L’attacco al salario all’Electrolux non riguarda solo la lotta sindacale, ma è invece un tassello centrale del piano padronale di ristrutturazione del modello produttivo italiano.

IL MODELLO PRODUTTIVO ITALIANO

In Italia la crisi generale del modo di produzione ha portato alla crisi di un modello produttivo specifico, quello basato sul cosiddetto decentramento produttivo, che era stato edificato a partire dalla metà degli anni ’70 del secolo scorso contro le lotte operaie nella grande fabbrica e per rompere l’unità di classe che si era costruita attorno a quelle lotte.

Un modello produttivo fondato sullo smantellamento della grande fabbrica, esternalizzando interi reparti e trasformandoli in aziende autonome sub-fornitrici e/o terziste; un modello in cui le fabbriche già esistenti non crescevano più, ma costruivano attorno a loro una rete di piccole imprese.

Come risultato dell’introduzione di questo modello produttivo, in Italia nel 2006 solo il 19% dei lavoratori dell’industria e dei servizi era occupato dalla grande impresa (1) (quella con almeno 250 addetti), contro il 45% della Gran Bretagna, il 40% della Germania, il 38% della Francia e il 33% della media UE.

Di contro la microimpresa (con meno di 10 addetti) assorbiva nello stesso anno in Italia il 47% dell’occupazione di industria e servizi contro il 19% della Germania, il 21% della Gran Bretagna, il 25% della Francia e il 30% delle media UE (2) (vedi grafico 1).

Tra i Paesi della UE a 27 solo Portogallo, Cipro e Grecia hanno una percentuale minore di quella italiana di addetti alla grande impresa e solo la Grecia ha una percentuale maggiore di addetti alla micro impresa.

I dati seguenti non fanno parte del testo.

(** X13. The candidates of the fuzzy strategy are the pairs of rows of the
    normalised catalog, the first before the second, whose brands match, whose
    names are similar above 0.8 and whose sizes or prices match; no other
    combination of the four tests reaches the score 0.5. A candidate names the
    SKUs of its rows in their order, its score lies between 0.5 and 0.65 and is
    its confidence, and its brand flag is set. *)
Theorem fuzzy_candidates_characterised (df : DataFrame)
    (found : list DuplicateCandidate) :
  snd (_find_by_fuzzy_attributes df) = Some found ->
  let df' := fst (_find_by_fuzzy_attributes df) in
  (forall c, c ∈ found ->
     exists i j row1 row2,
       (i < j)%nat /\ rows df' !! i = Some row1 /\ rows df' !! j = Some row2
       /\ fuzzy_requirements df' row1 row2
       /\ sku1 c = sku row1 /\ sku2 c = sku row2
       /\ confidence c = similarity_score c
       /\ reason c = "Fuzzy attribute matching"
       /\ (0.5 <= similarity_score c <= 0.65)%Q
       /\ dict_get (matching_attributes c) "brand" = Some true)
  /\ (forall i j row1 row2,
       (i < j)%nat -> rows df' !! i = Some row1 -> rows df' !! j = Some row2 ->
       fuzzy_requirements df' row1 row2 ->
       exists c, c ∈ found /\ sku1 c = sku row1 /\ sku2 c = sku row2).
Proof.
  intros Hfound df'. split.
  - intros c (r1 & r2 & Hp & Hf)%(fuzzy_candidates_elem df found c Hfound).
    apply pairs_inv in Hp as (i & j & Hij & Hi & Hj).
    exists i, j, r1, r2. split; [done|]. split; [done|]. split; [done|].
    by apply fuzzy_pair_requirements.
  - intros i j r1 r2 Hij Hi Hj Hreq.
    destruct (fuzzy_pair_sufficient _ _ _ Hreq) as [c Hc].
    exists c. split.
    + apply (fuzzy_candidates_elem df found c Hfound). exists r1, r2.
      split; [by apply (pairs_lookup _ i j) | done].
    + apply fuzzy_pair_requirements in Hc. tauto.
Qed.

Lemma fuzzy_candidates_characterised_witness :
  let df' := fst (_find_by_fuzzy_attributes normalized_catalog) in
  (forall c, c ∈ [fuzzy_nike] ->
     exists i j row1 row2,
       (i < j)%nat /\ rows df' !! i = Some row1 /\ rows df' !! j = Some row2
       /\ fuzzy_requirements df' row1 row2
       /\ sku1 c = sku row1 /\ sku2 c = sku row2
       /\ confidence c = similarity_score c
       /\ reason c = "Fuzzy attribute matching"
       /\ (0.5 <= similarity_score c <= 0.65)%Q
       /\ dict_get (matching_attributes c) "brand" = Some true)
  /\ (forall i j row1 row2,
       (i < j)%nat -> rows df' !! i = Some row1 -> rows df' !! j = Some row2 ->
       fuzzy_requirements df' row1 row2 ->
       exists c, c ∈ [fuzzy_nike] /\ sku1 c = sku row1 /\ sku2 c = sku row2).
Proof.
  apply (fuzzy_candidates_characterised normalized_catalog [fuzzy_nike]).
  vm_compute. reflexivity.
Defined.

Lemma normalize_field_columns (df : DataFrame) (field c : string) :
  c ∈ columns (normalize_field df field) <->
  c ∈ columns df \/ (field ∈ columns df /\ c = (field ++ "_normalized")%string).
Proof.
  unfold normalize_field, in_columns. case_bool_decide as Hf; [|tauto].
  unfold set_column, in_columns. cbn [columns].
  case_bool_decide as Hc.
  - split; [tauto|]. by intros [?|[_ ->]].
  - rewrite elem_of_app, list_elem_of_singleton. tauto.
Qed.

Lemma normalize_field_filled (df : DataFrame) (field : string) :
  field ∈ columns df ->
  column_filled (field ++ "_normalized") (normalize_field df field).
Proof.
  intros Hf. unfold normalize_field, in_columns.
  rewrite bool_decide_eq_true_2 by done.
  unfold column_filled, set_column. cbn [rows].
  apply Forall_forall. intros r' (r & -> & _)%list_elem_of_fmap.
  rewrite txt_set_txt, decide_True by done. by eexists.
Qed.

Lemma normalize_field_keeps_filled (df : DataFrame) (field c : string) :
  column_filled c df -> column_filled c (normalize_field df field).
Proof.
  intros H. unfold normalize_field. destruct (in_columns field df); [|done].
  unfold column_filled, set_column in *. cbn [rows].
  apply Forall_forall. intros r' (r & -> & Hr)%list_elem_of_fmap.
  rewrite txt_set_txt. destruct (decide _); [by eexists|].
  by apply (proj1 (Forall_forall _ _) H).
Qed.

Lemma normalize_fields_keep_filled (fields : list string) (df : DataFrame)
    (c : string) :
  column_filled c df -> column_filled c (fold_left normalize_field fields df).
Proof.
  revert df. induction fields as [|f fields IH]; intros df H; simpl; [done|].
  by apply IH, normalize_field_keeps_filled.
Qed.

Dunque il modello produttivo basato sul decentramento non è quello che invece è stato fatto proprio dai Paesi più avanzati, ma nello specifico italiano è il modello che ha permesso di spezzare la resistenza operaia e di imporre ritmi di lavoro più alti, salari più bassi, azzeramento dei diritti sindacali e maggiori profitti.

Anche perché i rapporti di forza sfavorevoli ai lavoratori nella fabbrica decentrata hanno pesato sui rapporti complessivi tra capitale e lavoro permettendo accordi sindacali e leggi sempre peggiori: dall’attacco all’indennità di contingenza (scala mobile) nel 1984 sotto il governo Craxi con l’accordo di Cisl e Uil alla sua abolizione nel 1992 con l’accordo triangolare tra il governo Amato, le associazioni padronali e Cgil, Cisl,Uil; agli accordi di concertazione firmati il 23 luglio 1993 sotto il governo Ciampi; alle infinite controriforme delle pensioni; all’introduzione di forme di lavoro servile con il pacchetto Treu e la legge 30.

Un paio di dati possono servire a capire gli effetti dell’introduzione del modello produttivo basato sul decentramento.

Il primo riguarda il numero di ore lavorate per lavoratore dipendente. Un numero che all’inizio degli anni’70 era in calo in Italia così come in Germania, Francia, Gran Bretagna e Giappone.

Ma dopo il 1975 e fino al 2000 il numero delle ore lavorate per dipendente in Italia è rimasto invece sostanzialmente stabile e nel 1988 ha superato quello del Giappone.(3) (vedi grafico 2).

Il secondo dato riguarda la quota del Prodotto interno lordo utilizzata per ripagare il lavoro dipendente.

Tra il 1975 e il 2000 questa quota è scesa dal 51% al 39% per poi stabilizzarsi attorno al 40% fino all’inizio della crisi (vedi grafico 3), anche se tra il 1975 e il 2007 il numero dei lavoratori dipendenti è invece cresciuto, da 15 a 19 milioni(4).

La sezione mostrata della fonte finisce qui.